▸ **Problem details**: From the line with "(* ===== verification/Workers.v ===== *)" to the line with "make of the Stripe webhooks. *)", retype every line exactly, including those two, and leave out the rest of the data below.

Excerpts from a dataset:

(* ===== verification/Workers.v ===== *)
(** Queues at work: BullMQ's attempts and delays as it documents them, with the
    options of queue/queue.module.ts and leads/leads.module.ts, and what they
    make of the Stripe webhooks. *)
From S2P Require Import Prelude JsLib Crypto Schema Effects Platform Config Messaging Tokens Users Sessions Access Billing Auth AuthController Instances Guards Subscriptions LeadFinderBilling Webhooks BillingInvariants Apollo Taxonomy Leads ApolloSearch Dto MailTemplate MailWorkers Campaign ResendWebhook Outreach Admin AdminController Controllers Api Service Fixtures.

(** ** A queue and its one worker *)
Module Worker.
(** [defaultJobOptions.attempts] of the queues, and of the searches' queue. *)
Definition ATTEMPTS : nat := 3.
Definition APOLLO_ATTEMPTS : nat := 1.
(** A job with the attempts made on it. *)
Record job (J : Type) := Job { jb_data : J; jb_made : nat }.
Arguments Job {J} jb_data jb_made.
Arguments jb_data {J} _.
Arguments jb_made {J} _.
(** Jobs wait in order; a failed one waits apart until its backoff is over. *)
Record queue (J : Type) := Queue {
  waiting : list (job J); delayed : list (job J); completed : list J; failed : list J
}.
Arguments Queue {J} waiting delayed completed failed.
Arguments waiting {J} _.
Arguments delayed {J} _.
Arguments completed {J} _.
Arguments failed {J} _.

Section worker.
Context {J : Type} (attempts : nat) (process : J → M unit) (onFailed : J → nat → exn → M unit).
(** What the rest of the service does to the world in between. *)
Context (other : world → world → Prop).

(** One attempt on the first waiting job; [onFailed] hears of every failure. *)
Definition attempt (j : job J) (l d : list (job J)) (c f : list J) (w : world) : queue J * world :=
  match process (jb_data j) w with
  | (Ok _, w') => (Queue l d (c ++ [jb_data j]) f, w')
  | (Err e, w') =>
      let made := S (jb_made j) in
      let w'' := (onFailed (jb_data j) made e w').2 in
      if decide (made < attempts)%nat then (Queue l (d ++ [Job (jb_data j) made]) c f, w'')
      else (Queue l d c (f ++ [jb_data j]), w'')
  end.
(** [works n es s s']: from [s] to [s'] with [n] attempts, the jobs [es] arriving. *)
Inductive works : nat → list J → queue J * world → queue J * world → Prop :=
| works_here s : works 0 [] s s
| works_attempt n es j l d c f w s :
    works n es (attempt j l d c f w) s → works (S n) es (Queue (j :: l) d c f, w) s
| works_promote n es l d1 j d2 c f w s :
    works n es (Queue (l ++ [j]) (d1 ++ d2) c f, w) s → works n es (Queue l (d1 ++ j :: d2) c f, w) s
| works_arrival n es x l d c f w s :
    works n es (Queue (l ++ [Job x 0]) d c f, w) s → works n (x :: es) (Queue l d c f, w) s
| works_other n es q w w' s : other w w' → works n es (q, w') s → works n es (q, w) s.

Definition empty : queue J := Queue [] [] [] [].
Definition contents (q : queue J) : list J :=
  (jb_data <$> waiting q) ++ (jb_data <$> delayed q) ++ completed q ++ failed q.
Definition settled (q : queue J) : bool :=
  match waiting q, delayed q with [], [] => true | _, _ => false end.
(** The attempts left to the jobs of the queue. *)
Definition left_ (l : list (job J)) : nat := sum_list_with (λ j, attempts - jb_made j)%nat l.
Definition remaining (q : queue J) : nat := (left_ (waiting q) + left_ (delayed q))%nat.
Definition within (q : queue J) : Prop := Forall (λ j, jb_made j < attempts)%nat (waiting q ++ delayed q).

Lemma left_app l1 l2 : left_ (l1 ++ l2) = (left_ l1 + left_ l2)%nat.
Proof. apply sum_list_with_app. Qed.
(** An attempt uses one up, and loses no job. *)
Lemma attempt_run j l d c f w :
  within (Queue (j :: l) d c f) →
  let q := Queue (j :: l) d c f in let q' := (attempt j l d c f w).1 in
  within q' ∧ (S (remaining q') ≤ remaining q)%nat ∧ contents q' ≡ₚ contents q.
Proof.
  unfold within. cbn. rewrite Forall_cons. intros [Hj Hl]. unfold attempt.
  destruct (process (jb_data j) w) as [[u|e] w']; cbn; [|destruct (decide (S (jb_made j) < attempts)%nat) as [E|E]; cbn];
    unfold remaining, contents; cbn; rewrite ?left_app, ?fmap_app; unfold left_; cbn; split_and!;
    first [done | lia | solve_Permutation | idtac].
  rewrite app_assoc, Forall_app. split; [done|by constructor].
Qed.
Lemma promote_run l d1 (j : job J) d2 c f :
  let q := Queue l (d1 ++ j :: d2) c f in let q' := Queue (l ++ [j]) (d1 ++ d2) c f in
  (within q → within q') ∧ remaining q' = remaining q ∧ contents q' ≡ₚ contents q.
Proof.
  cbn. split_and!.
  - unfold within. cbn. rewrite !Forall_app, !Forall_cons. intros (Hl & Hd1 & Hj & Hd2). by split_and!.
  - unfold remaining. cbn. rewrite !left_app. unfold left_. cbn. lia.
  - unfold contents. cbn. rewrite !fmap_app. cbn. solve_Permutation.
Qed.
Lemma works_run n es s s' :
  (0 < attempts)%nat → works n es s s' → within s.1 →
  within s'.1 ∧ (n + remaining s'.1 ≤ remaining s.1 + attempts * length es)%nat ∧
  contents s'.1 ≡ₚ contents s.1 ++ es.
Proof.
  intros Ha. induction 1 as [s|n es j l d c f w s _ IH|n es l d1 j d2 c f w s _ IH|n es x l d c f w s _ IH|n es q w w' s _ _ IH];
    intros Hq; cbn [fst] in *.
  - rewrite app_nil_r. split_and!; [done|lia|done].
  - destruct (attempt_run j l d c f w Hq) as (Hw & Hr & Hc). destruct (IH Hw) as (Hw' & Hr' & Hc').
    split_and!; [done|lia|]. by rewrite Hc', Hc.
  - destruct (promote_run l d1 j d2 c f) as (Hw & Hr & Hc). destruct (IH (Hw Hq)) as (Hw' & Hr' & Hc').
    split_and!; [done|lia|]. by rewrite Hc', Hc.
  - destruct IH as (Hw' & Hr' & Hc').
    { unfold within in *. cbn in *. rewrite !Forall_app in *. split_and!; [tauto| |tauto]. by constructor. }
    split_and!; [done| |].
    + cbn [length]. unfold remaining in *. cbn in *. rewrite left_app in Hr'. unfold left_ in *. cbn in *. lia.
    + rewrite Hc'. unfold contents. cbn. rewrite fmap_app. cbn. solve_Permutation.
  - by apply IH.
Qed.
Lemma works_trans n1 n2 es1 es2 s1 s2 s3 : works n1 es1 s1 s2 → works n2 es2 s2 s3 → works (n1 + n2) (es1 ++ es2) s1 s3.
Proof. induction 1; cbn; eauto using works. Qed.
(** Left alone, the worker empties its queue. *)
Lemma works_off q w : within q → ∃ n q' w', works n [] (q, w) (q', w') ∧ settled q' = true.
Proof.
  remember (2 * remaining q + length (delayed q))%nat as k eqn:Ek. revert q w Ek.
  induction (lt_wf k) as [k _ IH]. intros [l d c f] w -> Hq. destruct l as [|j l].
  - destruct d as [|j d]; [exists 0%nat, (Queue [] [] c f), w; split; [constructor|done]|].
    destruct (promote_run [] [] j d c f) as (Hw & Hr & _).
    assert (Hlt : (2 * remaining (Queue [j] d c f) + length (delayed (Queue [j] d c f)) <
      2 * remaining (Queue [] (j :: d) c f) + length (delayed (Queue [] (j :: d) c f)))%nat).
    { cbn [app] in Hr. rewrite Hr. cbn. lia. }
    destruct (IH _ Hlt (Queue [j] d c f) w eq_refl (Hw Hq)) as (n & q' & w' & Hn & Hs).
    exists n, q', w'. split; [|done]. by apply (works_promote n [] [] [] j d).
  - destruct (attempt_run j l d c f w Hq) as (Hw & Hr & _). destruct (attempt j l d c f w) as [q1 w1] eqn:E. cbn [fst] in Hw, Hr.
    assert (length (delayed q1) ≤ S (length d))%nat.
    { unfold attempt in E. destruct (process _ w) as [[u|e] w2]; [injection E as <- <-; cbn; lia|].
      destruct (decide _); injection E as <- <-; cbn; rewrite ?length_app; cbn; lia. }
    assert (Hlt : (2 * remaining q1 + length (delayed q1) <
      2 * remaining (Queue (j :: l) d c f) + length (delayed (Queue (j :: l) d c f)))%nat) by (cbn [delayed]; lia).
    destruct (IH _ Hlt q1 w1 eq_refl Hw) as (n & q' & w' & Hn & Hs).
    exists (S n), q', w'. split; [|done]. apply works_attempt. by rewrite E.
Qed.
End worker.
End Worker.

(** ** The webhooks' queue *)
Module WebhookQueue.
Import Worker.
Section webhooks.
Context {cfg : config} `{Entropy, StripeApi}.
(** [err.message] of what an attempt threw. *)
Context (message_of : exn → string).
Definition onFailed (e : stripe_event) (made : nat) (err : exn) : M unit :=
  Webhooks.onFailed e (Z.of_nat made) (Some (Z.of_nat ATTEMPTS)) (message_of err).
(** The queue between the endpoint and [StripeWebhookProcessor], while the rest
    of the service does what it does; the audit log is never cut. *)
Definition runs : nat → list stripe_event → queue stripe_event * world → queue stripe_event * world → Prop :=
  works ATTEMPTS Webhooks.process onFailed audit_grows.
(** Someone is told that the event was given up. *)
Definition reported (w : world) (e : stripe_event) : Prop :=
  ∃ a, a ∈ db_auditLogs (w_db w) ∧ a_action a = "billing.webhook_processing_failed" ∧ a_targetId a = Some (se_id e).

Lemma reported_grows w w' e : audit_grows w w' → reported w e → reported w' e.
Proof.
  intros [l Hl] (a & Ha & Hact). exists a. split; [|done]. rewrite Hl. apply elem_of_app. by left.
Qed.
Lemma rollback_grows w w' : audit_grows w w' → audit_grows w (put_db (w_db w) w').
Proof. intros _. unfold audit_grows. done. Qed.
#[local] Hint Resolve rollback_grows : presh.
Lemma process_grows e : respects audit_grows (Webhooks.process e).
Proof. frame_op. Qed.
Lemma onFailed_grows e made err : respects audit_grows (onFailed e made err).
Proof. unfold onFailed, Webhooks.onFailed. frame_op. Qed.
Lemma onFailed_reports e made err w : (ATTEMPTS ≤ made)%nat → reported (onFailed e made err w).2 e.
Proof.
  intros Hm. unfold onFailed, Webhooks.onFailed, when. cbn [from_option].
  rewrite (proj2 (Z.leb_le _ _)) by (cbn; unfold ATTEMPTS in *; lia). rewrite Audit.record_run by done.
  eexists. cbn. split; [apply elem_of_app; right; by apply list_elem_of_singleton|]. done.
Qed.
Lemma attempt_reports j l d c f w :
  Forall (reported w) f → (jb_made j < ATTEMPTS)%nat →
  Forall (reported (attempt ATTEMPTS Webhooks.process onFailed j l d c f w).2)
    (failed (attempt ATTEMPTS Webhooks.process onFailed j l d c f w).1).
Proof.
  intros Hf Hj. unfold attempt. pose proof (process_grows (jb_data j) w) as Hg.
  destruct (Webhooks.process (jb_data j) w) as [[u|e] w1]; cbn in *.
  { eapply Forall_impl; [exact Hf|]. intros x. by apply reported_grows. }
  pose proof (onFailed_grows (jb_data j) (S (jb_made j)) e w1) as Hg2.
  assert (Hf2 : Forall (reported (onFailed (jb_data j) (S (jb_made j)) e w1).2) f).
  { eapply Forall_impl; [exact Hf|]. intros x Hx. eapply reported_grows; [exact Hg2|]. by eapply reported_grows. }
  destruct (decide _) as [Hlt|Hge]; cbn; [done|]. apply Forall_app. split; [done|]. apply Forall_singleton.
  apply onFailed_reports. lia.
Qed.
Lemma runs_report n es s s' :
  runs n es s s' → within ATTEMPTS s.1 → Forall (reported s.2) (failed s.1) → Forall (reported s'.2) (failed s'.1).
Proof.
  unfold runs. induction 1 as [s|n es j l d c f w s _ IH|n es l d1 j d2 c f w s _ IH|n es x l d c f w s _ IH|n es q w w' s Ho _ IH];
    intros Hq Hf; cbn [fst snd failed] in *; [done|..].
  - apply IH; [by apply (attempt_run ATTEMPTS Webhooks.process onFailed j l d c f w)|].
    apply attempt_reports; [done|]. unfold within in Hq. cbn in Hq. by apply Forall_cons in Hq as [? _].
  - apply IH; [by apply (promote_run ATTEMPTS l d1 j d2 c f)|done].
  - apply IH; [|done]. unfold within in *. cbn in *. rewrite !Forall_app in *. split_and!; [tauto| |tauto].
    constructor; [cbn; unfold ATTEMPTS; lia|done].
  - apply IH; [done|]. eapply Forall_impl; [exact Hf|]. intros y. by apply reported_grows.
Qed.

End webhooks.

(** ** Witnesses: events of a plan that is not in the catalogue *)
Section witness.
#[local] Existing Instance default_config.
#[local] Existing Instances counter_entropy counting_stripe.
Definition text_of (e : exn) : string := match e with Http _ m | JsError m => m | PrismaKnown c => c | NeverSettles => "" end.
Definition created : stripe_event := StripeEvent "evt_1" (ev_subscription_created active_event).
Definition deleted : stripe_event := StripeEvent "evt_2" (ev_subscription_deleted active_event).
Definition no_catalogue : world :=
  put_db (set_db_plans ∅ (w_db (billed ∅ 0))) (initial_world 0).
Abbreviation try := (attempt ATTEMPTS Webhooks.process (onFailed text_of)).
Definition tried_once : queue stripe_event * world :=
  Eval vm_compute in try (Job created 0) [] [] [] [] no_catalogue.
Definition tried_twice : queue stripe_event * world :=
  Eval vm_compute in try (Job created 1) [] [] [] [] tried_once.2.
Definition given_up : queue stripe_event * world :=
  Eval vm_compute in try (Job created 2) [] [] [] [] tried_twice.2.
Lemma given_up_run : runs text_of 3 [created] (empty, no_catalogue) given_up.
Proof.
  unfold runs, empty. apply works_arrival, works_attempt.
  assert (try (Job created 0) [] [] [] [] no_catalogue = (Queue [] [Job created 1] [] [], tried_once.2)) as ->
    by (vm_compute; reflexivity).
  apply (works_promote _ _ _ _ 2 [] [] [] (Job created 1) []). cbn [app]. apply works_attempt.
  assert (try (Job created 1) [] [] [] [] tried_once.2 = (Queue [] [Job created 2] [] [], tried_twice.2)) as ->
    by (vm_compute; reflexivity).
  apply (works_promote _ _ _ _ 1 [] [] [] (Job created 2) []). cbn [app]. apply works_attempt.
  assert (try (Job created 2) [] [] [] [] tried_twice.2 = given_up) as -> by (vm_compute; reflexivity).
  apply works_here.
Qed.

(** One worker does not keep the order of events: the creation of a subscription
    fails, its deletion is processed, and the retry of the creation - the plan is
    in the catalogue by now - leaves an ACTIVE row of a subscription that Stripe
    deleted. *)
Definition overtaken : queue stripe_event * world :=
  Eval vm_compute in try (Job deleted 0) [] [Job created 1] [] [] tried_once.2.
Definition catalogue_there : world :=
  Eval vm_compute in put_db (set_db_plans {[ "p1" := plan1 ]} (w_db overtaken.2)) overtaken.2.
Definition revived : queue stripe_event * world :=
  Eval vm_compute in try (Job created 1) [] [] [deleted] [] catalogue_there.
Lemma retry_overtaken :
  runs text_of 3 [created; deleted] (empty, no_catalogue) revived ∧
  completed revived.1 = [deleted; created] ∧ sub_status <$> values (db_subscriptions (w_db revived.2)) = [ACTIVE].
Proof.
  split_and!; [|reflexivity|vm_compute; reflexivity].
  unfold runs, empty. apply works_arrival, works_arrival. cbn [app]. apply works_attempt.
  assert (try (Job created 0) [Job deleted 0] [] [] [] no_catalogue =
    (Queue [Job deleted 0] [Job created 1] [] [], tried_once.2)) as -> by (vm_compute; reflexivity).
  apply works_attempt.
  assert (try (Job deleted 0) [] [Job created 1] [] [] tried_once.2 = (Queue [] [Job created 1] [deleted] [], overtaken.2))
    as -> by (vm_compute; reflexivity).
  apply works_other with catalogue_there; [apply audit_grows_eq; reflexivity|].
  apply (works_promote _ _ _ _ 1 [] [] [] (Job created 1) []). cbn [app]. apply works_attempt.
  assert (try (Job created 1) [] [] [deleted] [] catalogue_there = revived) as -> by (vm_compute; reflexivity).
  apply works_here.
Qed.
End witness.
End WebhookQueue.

==

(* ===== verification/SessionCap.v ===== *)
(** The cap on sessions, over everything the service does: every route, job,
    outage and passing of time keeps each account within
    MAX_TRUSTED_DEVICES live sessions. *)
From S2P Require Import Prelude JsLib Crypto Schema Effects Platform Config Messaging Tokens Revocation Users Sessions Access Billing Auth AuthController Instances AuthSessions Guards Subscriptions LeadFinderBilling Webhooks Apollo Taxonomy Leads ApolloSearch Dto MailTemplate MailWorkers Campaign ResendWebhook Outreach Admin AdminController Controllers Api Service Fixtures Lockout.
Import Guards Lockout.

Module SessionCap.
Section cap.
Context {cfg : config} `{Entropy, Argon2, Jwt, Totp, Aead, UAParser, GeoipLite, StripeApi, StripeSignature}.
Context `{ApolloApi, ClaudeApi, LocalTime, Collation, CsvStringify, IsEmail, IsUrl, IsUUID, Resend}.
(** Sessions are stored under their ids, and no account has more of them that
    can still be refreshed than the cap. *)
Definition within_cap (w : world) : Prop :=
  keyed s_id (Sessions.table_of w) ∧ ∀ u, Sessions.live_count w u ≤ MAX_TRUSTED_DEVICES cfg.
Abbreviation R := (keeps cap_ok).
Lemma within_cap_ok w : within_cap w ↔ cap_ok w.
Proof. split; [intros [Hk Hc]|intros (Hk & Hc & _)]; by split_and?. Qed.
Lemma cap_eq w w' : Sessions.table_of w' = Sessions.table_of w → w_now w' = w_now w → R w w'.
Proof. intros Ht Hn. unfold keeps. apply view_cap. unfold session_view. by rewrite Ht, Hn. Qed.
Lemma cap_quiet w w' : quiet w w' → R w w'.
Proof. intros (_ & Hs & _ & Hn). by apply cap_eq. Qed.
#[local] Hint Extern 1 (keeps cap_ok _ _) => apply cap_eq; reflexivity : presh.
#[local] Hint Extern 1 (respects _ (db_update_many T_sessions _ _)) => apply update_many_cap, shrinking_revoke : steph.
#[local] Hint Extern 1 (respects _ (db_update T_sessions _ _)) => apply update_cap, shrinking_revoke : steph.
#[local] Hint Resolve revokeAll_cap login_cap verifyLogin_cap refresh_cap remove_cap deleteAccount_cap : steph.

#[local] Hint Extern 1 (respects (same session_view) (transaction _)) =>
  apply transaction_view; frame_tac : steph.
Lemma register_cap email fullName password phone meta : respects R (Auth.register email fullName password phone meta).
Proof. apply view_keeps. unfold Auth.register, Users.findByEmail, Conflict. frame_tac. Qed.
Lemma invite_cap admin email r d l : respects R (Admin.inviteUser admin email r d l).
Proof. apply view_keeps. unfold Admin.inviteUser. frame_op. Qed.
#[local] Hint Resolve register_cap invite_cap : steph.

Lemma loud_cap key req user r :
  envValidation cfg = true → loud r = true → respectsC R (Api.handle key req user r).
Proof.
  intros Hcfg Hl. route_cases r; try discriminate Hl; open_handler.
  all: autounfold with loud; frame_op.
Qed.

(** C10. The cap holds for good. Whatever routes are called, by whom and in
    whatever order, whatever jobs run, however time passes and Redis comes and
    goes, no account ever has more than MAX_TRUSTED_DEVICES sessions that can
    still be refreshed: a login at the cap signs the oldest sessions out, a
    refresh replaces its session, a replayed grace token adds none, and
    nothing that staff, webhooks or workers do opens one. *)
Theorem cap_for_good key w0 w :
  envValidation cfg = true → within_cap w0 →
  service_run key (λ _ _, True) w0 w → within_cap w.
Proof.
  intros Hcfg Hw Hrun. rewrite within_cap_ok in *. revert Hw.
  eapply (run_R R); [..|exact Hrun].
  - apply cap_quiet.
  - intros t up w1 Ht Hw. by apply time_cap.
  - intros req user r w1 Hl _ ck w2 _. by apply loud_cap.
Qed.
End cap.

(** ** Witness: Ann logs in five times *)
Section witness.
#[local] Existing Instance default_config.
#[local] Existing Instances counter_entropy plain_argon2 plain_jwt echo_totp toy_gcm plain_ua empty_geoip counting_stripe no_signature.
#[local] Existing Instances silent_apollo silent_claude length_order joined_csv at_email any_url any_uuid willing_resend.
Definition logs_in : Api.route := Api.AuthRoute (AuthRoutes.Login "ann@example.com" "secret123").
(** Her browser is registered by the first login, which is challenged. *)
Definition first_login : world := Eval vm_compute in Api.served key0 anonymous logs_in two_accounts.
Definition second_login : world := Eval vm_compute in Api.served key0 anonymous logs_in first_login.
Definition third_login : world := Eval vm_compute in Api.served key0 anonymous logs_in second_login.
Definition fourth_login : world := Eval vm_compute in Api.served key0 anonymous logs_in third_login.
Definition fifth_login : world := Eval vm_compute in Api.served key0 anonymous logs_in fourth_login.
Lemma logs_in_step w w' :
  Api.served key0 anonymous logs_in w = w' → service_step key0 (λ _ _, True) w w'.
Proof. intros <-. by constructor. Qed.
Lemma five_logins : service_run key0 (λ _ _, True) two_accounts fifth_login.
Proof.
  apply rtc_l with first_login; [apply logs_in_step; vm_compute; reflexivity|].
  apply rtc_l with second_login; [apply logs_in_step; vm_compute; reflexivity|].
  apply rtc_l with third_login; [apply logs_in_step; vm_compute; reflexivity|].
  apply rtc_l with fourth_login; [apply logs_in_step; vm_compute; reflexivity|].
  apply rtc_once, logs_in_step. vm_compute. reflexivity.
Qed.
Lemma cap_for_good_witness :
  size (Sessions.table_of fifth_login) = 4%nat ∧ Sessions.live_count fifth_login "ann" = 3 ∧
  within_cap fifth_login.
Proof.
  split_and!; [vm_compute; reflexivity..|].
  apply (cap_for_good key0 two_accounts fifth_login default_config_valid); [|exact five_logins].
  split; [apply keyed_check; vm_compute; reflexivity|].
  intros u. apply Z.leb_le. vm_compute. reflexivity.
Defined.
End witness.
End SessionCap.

▸ **Solution to this problem**:
(* ===== verification/Workers.v ===== *)
(** Queues at work: BullMQ's attempts and delays as it documents them, with the
    options of queue/queue.module.ts and leads/leads.module.ts, and what they
    make of the Stripe webhooks. *)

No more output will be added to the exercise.